Background: Lithium remains one of the most effective treatments for bipolar disorder and has been associated with the development of hyperparathyroidism. Even experienced physicians can be perplexed when caring for such patients since there is a paucity of data regarding the management of lithium-induced hyperparathyroidism.

Case presentation: A 33-year-old female with bipolar disorder who is on long-term Lithium treatment presented to the hospital with a three-day history of tremors, nausea, vomiting, and constipation. She denied any fever, vision changes, hematuria, abdominal or flank pain. Vital signs were normal. Physical examination was only remarkable for fine tremors. Laboratory tests showed a serum Creatinine of 1.7mg/dL (baseline 0.5mg/dL), corrected Calcium 12.6 mg/dL (ref 8.5-10mg/dL), PTH 153 pg/mL (ref 15-65pg/mL), Phosphate 0.8 mmol/l (ref 0.8-1. 45mmol.L), 1,25 dihydroxy Vitamin D 83pg/mL (ref 18-78 pg/mL), 24-hour urinary calcium 410 mg/day (ref 100-300mg/d), Lithium level 3.1mmol/l (ref 0.5-1.2mmol/l), EKG showed a normal QTc. The endocrinology team was consulted, and the patient was started on fluids, calcitonin, cinacalcet, and pamidronate, which lowered her calcium level. Lithium was discontinued, and Valproic acid was started as an alternative. However, she had a relapse of mania during hospitalization. Psychiatry suggested restarting Lithium while continuing medical treatment for hypercalcemia. Parathyroid technetium 99m Sestamibi-CT scan showed findings of parathyroid hyperplasia and the patient deferred surgery. She was later discharged with strict outpatient Endocrinology and Psychiatry follow-up.

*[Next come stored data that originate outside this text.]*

Definition rewrite_hls_manifest (broker : HlsBroker) (st : HlsTokens) (base : Url) (body : bytes)
  : HlsTokens * option text :=
  if max_response_bytes (hb_config broker) <? zlen body then (st, None)
  else
    match from_utf8 body with
    | None => (st, None)
    | Some manifest =>
        let manifest := default manifest (strip_prefix [0xfeff] manifest) in
        match lines manifest with
        | first :: ls =>
            if bool_decide (first = str "#EXTM3U") then
              match rewrite_hls_lines broker st base ls with
              | (st, None) => (st, None)
              | (st, Some rest) => (st, Some (unline (str "#EXTM3U") ++ rest))
              end
            else (st, None)
        | [] => (st, None)
        end
    end.

(** ** Requests *)

(** The provider's answer; a chunk is [None] when reading it failed. *)
Record UpstreamAnswer := mkUpstreamAnswer {
  up_status : Z;
  up_content_length : option Z;
  up_content_type : option text;
  up_chunks : list (option bytes)
}.

Record Response := mkResponse {
  rs_status : Z;
  rs_headers : gmap text text;
  rs_body : list (option bytes)
}.

Definition empty_response (status : Z) : Response := mkResponse status ∅ [].
Definition NOT_FOUND : Z := 404.
Definition BAD_GATEWAY : Z := 502.

Fixpoint collect_chunks (limit : Z) (buffer : bytes) (chunks : list (option bytes)) : option bytes :=
  match chunks with
  | [] => Some buffer
  | None :: _ => None
  | Some chunk :: chunks =>
      if limit <? sat_add u64_max (zlen buffer) (zlen chunk) then None
      else collect_chunks limit (buffer ++ chunk) chunks
  end.

(** [fetch_hls_resource]; no answer is a request that failed. *)
Definition fetch_hls_resource (config : HlsBrokerConfig) (answer : option UpstreamAnswer)
  : option (option text * bytes) :=
  upstream ← answer;
  if (400 <=? up_status upstream) && (up_status upstream <=? 599) then None
  else
    match up_content_length upstream with
    | Some length =>
        if max_response_bytes config <? length then None
        else bytes ← collect_chunks (max_response_bytes config) [] (up_chunks upstream);
             Some (up_content_type upstream, bytes)
    | None =>
        bytes ← collect_chunks (max_response_bytes config) [] (up_chunks upstream);
        Some (up_content_type upstream, bytes)
    end.

(** The headers of every response with a body. *)
Definition stream_headers (content_type : option text) : gmap text text :=
  let headers := <[str "x-accel-buffering" := str "no"]> {[str "cache-control" := str "no-store"]} in
  match content_type with
  | Some content_type => <[str "content-type" := content_type]> headers
  | None => headers
  end.

(** [proxy_hls_resource]; [provider] answers a request for a URL. *)
Definition proxy_hls_resource (broker : HlsBroker) (st : HlsTokens) (token : text) (now : Z)
  (provider : Url -> option UpstreamAnswer) : HlsTokens * Response :=
  match take_token (hs_tokens st) token now with
  | (tokens, None) => (mkHlsTokens tokens (hs_draws st), empty_response NOT_FOUND)
  | (tokens, Some resource) =>
      let st := mkHlsTokens tokens (hs_draws st) in
      match fetch_hls_resource (hb_config broker) (provider (ht_url resource)) with
      | None => (st, empty_response BAD_GATEWAY)
      | Some (content_type, bytes) =>
          match ht_kind resource with
          | Manifest =>
              match rewrite_hls_manifest broker st (ht_url resource) bytes with
              | (st, None) => (st, empty_response BAD_GATEWAY)
              | (st, Some manifest) =>
                  let content_type := default (str "application/vnd.apple.mpegurl") content_type in
                  (st, mkResponse 200 (stream_headers (Some content_type)) [Some (to_utf8 manifest)])
              end
          | Binary => (st, mkResponse 200 (stream_headers content_type) [Some bytes])
          end
      end
  end.

(** [proxy_session]: the link of a direct stream. *)
Definition proxy_session (token_hash : bytes) (token : text) (answer : option UpstreamAnswer) : Response :=
  if negb (constant_time_eq (digest (to_utf8 token)) token_hash) then empty_response NOT_FOUND
  else
    match answer with
    | None => empty_response BAD_GATEWAY
    | Some upstream =>
        if negb ((200 <=? up_status upstream) && (up_status upstream <=? 299)) then empty_response BAD_GATEWAY
        else mkResponse 200 (stream_headers (up_content_type upstream)) (up_chunks upstream)
    end.

(** ** Starting *)

Inductive CredentialBrokerError :=
| BindError
| InputSourceFailed (e : InputSourceError)
| InvalidHlsEndpoint
| HlsConfigError (e : HlsBrokerConfigError)
| TaskStopped.

(** [start]: the digest of the session token and the input of the process;
    [address] is the bound address, if binding worked. *)
Definition start_broker (address : option text) (token : text) : result (bytes * Url) CredentialBrokerError :=
  match address with
  | None => Err BindError
  | Some address =>
      match loopback_http (str "http://" ++ address ++ str "/session/" ++ token) with
      | Err e => Err (InputSourceFailed e)
      | Ok input_source => Ok (digest (to_utf8 token), input_source)
      end
  end.

(** [start_hls]: the broker with the token of its manifest, and the input. *)
Definition start_hls (config : HlsBrokerConfig) (endpoint_url : text) (address : option text)
  (session_token : text) (clock : Readings) (draws : nat -> Draw)
  : result (HlsBroker * HlsTokens * Url) CredentialBrokerError :=
  match hls_validate config with
  | Err e => Err (HlsConfigError e)
  | Ok _ =>
      match validated_hls_url endpoint_url (max_uri_bytes config) with
      | None => Err InvalidHlsEndpoint
      | Some manifest_url =>
          match address with
          | None => Err BindError
          | Some address =>
              let base_url := str "http://" ++ address ++ str "/hls" in
              match insert_token config ∅ session_token manifest_url Manifest clock with
              | (_, false) => Err InvalidHlsEndpoint
              | (tokens, true) =>
                  match loopback_http (base_url ++ str "/" ++ session_token ++ str "/manifest.m3u8") with
                  | Err e => Err (InputSourceFailed e)
                  | Ok input_source =>
                      Ok (mkHlsBroker config base_url draws, mkHlsTokens tokens 0, input_source)
                  end
              end
          end
      end
  end.
End Hls.

Arguments HlsResourceToken : clear implicits.
Arguments TokenOp : clear implicits.
Arguments TokenOutcome : clear implicits.
Arguments Draw : clear implicits.
Arguments HlsTokens : clear implicits.
Arguments HlsBroker : clear implicits.
(* ===== verification/HlsManifest.v ===== *)
(** * Rewritten manifests

    A manifest that the broker rewrote has the lines of the original, with
    every URI replaced by a link that was granted for it. *)
From Stdlib Require Import ZArith Lia.
From stdpp Require Import base numbers option strings.
From stdpp Require Import list gmap fin_maps.
From S2P Require Import Prelude Text Hls.
Open Scope Z_scope.

(** ** Occurrences of a key *)

Abbreviation uri_key := (str "URI=").

(** The key does not overlap itself. *)
Lemma uri_key_overlap d s b :
  uri_key ++ s = d ++ uri_key ++ b -> d = [] \/ exists d', d = uri_key ++ d' /\ s = d' ++ uri_key ++ b.
Proof.
  intros Hs. destruct d as [|d1 [|d2 [|d3 [|d4 d]]]]; [by left|try discriminate..].
  right. cbn in Hs. injection Hs as <- <- <- <- Hs. exists d. done.
Qed.

Lemma quote_not_key : 0x22 ∉ uri_key.
Proof. apply (bool_decide_unpack (0x22 ∉ [85; 82; 73; 61])). done. Qed.

(** Where an occurrence is, when the first one is after [before]. *)
Lemma uri_key_position before after s a b :
  split_once_text uri_key (before ++ uri_key ++ after) = Some (before, after) ->
  before ++ uri_key ++ s = a ++ uri_key ++ b ->
  a = before \/ exists a', a = before ++ uri_key ++ a' /\ s = a' ++ uri_key ++ b.
Proof.
  intros Hfirst Hs. apply app_eq_app in Hs as (d & [[-> Hs] | [-> Hs]]).
  - apply uri_key_overlap in Hs as [-> | (d' & -> & _)]; [left; by rewrite app_nil_r|].
    exfalso. pose proof (split_once_text_first _ _ _ _ a (d' ++ uri_key ++ after) Hfirst) as Hlen.
    rewrite !length_app in Hlen. cbn in Hlen. specialize (Hlen ltac:(by rewrite <- !app_assoc)). lia.
  - apply uri_key_overlap in Hs as [-> | (d' & -> & Hs)]; [left; by rewrite app_nil_r|]. right. by exists d'.
Qed.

Discussion: Lithium alters the set point of calcium-sensing receptors in the parathyroid cells, causing increased PTH release and elevation of the calcium threshold required to suppress PTH. It affects the Wnt/B catenin pathway, causing parathyroid growth. A trial of Lithium dose reduction, discontinuation, or switching to other mood stabilizers can be attempted; however, it is associated with relapse of the mood disorder in patients on chronic lithium. Cinacalcet, which sensitizes calcium-sensing receptors, can be used while on Lithium with close monitoring of calcium levels. Parathyroidectomy can be considered for non-responders and the treatment of choice for patients who develop parathyroid adenoma.

Conclusion: Lithium-induced hyperparathyroidism is a rare complication of long-term lithium therapy. Individualized patient education regarding the risks and benefits of Lithium continuation, medical and surgical options, and the importance of a multidisciplinary follow-up with regular calcium and PTH monitoring at least every 6 months.

Reference: Pattan V, Singh B, Abdelmoneim SS, Gopinath C, Sundaresh V. Lithium-Induced Hyperparathyroidism: An Ill-defined Territory. Psychopharmacol Bull. 2021 Jun 1;51(3):65-71. PMID: 34421145; PMCID: PMC8374931.